The entry of private investment into the LTCF sector in British Columbia was further aided by two policy reforms in the early 2000s designed to reduce the power of unions and increase labour flexibility (Longhurst et al., 2020). 

Prior to this time, publicly funded LTCFs in the province were governed by a master collective agreement negotiated by an employer group (Health Employers Association of British Columbia) and a bargaining association representing unions. This agreement standardized working conditions and workers’ rights across the province’s LTCF sector. It generated a high degree of stability for the workforce where employment in the sector was seen as providing family-supporting wages.

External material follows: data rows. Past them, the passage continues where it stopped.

(* ================================================================== *)
(** ** The merged sheet *)
(* ================================================================== *)

Section MergedFacts.

Variable row : Type.
Variable row_eqb : row -> row -> bool.
Hypothesis row_eqb_eq : forall a b, row_eqb a b = true <-> a = b.

Lemma same_row_eq (a b : row * string) :
  MergedSheet.same_row row row_eqb a b = true <-> a = b.
Proof.
  unfold MergedSheet.same_row. rewrite andb_true_iff, row_eqb_eq, String.eqb_eq.
  destruct a, b; simpl. split; [intros [-> ->]; reflexivity | intros [= -> ->]; auto].
Qed.

Lemma drop_duplicates_rows (rows : list (row * string)) :
  forall kept, NoDup kept ->
    let out := fold_left
        (fun kept r => if existsb (MergedSheet.same_row row row_eqb r) kept
                       then kept else kept ++ [r]) rows kept in
    NoDup out /\ (forall x, In x out <-> In x kept \/ In x rows).
Proof.
  induction rows as [|r rows IH]; intros kept Hk; cbn zeta.
  - simpl. split; [exact Hk | tauto].
  - cbn [fold_left]. destruct (existsb _ kept) eqn:E.
    + destruct (IH kept Hk) as [I1 I2]. cbn zeta in I1, I2. split; [exact I1|].
      intros x. rewrite I2. simpl.
      apply existsb_exists in E as (k & Hk0 & Ek). apply same_row_eq in Ek. subst k.
      split; [tauto|]. intros [H | [<- | H]]; auto.
    + assert (Hk' : NoDup (kept ++ [r])).
      { apply NoDup_app; [exact Hk | repeat constructor; intros [] |].
        intros x Hx [Hxr | []]. subst x.
        assert (existsb (MergedSheet.same_row row row_eqb r) kept = true).
        { apply existsb_exists. exists r. split; [exact Hx | now apply same_row_eq]. }
        congruence. }
      destruct (IH _ Hk') as [I1 I2]. cbn zeta in I1, I2. split; [exact I1|].
      intros x. rewrite I2, in_app_iff. simpl. tauto.
Qed.

End MergedFacts.

(** X15.  merged_sheet.py removes duplicates only within a file.  When
    no workbook is left after the lock files are set aside, the script
    raises.  Otherwise the merged frame has no two equal rows and holds
    exactly the rows of the workbooks, each with the name of its file;
    since that name is part of the row, a row that two files share is
    kept once for each of them. *)
Theorem X15_merge_keeps_rows_of_different_files
    (row : Type) (row_eqb : row -> row -> bool)
    (read_excel : string -> list row) (found : list string)
    (Heq : forall a b, row_eqb a b = true <-> a = b) :
  (MergedSheet.excel_files found = [] ->
   MergedSheet.merged row row_eqb read_excel found = None) /\
  (MergedSheet.excel_files found <> [] ->
   exists out,
     MergedSheet.merged row row_eqb read_excel found = Some out /\
     NoDup out /\
     (forall r name,
        In (r, name) out <->
        exists file, In file found /\
                     String.prefix "~$" (MergedSheet.basename file) = false /\
                     MergedSheet.basename file = name /\ In r (read_excel file)) /\
     (forall r f1 f2,
        In f1 (MergedSheet.excel_files found) -> In f2 (MergedSheet.excel_files found) ->
        In r (read_excel f1) -> In r (read_excel f2) ->
        MergedSheet.basename f1 <> MergedSheet.basename f2 ->
        exists l1 l2 l3 a b,
          out = l1 ++ a :: l2 ++ b :: l3 /\ fst a = r /\ fst b = r /\ snd a <> snd b)).
Proof.
  unfold MergedSheet.merged. split; [now intros ->|].
  intros Hne.
  destruct (MergedSheet.excel_files found) as [|f0 fs] eqn:Ef; [contradiction|].
  rewrite <- Ef. eexists. split; [reflexivity|].
  unfold MergedSheet.drop_duplicates.
  destruct (drop_duplicates_rows row row_eqb Heq
              (flat_map (MergedSheet.with_source row read_excel)
                 (MergedSheet.excel_files found)) [] (NoDup_nil _)) as [I1 I2].
  cbn zeta in I1, I2.
  assert (M : forall r name,
     In (r, name) (flat_map (MergedSheet.with_source row read_excel)
                     (MergedSheet.excel_files found)) <->
     exists file, In file found /\
                  String.prefix "~$" (MergedSheet.basename file) = false /\
                  MergedSheet.basename file = name /\ In r (read_excel file)).
  { intros r name. rewrite in_flat_map. unfold MergedSheet.excel_files. split.
    - intros (file & Hf & Hr). apply filter_In in Hf as [Hf Hp].
      apply negb_true_iff in Hp. unfold MergedSheet.with_source in Hr.
      apply in_map_iff in Hr as (r' & [= -> <-] & Hr). eauto.
    - intros (file & Hf & Hp & <- & Hr). exists file. split.
      + apply filter_In. split; [exact Hf | now apply negb_true_iff].
      + unfold MergedSheet.with_source. apply in_map_iff. eauto. }
  split; [exact I1|]. split.
  - intros r name. rewrite I2, <- M. simpl. tauto.
  - intros r f1 f2 H1 H2 R1 R2 Hd.
    assert (In1 : forall f, In f (MergedSheet.excel_files found) -> In r (read_excel f) ->
              In (r, MergedSheet.basename f)
                 (fold_left
                    (fun kept r0 =>
                       if existsb (MergedSheet.same_row row row_eqb r0) kept
                       then kept else kept ++ [r0])
                    (flat_map (MergedSheet.with_source row read_excel)
                       (MergedSheet.excel_files found)) [])).
    { intros f Hf Hr. apply I2. right. apply in_flat_map. exists f. split; [exact Hf|].
      unfold MergedSheet.with_source. apply in_map_iff. eauto. }
    pose proof (In1 f1 H1 R1) as A. pose proof (In1 f2 H2 R2) as B.
    apply in_split in A as (l1 & l2 & EA). rewrite EA in B.
    apply in_app_or in B as [B | [B | B]].
    + apply in_split in B as (m1 & m2 & EB). subst l1.
      exists m1, m2, l2, (r, MergedSheet.basename f2), (r, MergedSheet.basename f1).
      rewrite EA, <- app_assoc. simpl. repeat split; auto.
    + injection B as B. congruence.
    + apply in_split in B as (m1 & m2 & EB). subst l2.
      exists l1, m1, m2, (r, MergedSheet.basename f1), (r, MergedSheet.basename f2).
      rewrite EA. repeat split; auto.
Qed.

Since these changes in the early 2000s, numerous studies have raised concerns about the effects of privatization for the people working and living in LTCFs (Longhurst, 2017; Office of Seniors Advocate, 2020; Stinson et al., 2005). Motivated by public complaints about the quality of care that residents were receiving, the British Columbia Ombudsperson undertook a province-wide review of the long-term facility and community care system. Among the significant problems identified was the harm done by the mass firing of staff. As the British Columbia Ombudsperson observed:
Such turnovers can disrupt the lives of seniors in residential care, especially those residents
whose care needs are complex. Over time, long-term staff acquire specialized knowledge of
these needs so the simultaneous replacement of many employees can make it difficult for
the seniors because continuity of care is disrupted. This is particularly the case for residents
with dementia. It can also be stressful to families since they often need to provide extra
support to their relatives during such transitions.

Although the provincial government at the time did not heed concerns about the effects of subcontracting, an important response to the British Columbia Ombudspersons’ inquiry was the creation of the Office of Seniors Advocate (OSA). 

The Office of Seniors Advocate (2020) recently completed an investigation raising serious concerns about privatization in the LTCF sector and its consequences for care. Echoing research on privatization in other jurisdictions, the OSA’s investigation found that the for-profit operators provided less direct care and lower wages. Specifically, the OSA found that for-profit sector did not deliver the 207,000 hours of care that they were funded to deliver, even though they took more than $34,000,000 in profits. By contrast, the non-profit sector provided 80,000 additional hours of direct care on top of the hours that they were funded to deliver. Further, the OSA found that for-profit operators paid less than non-profit operators, spending an average of 17 per cent less per worked hour, with wages paid to care aide staff being as much as 28 per cent below the union standard rate.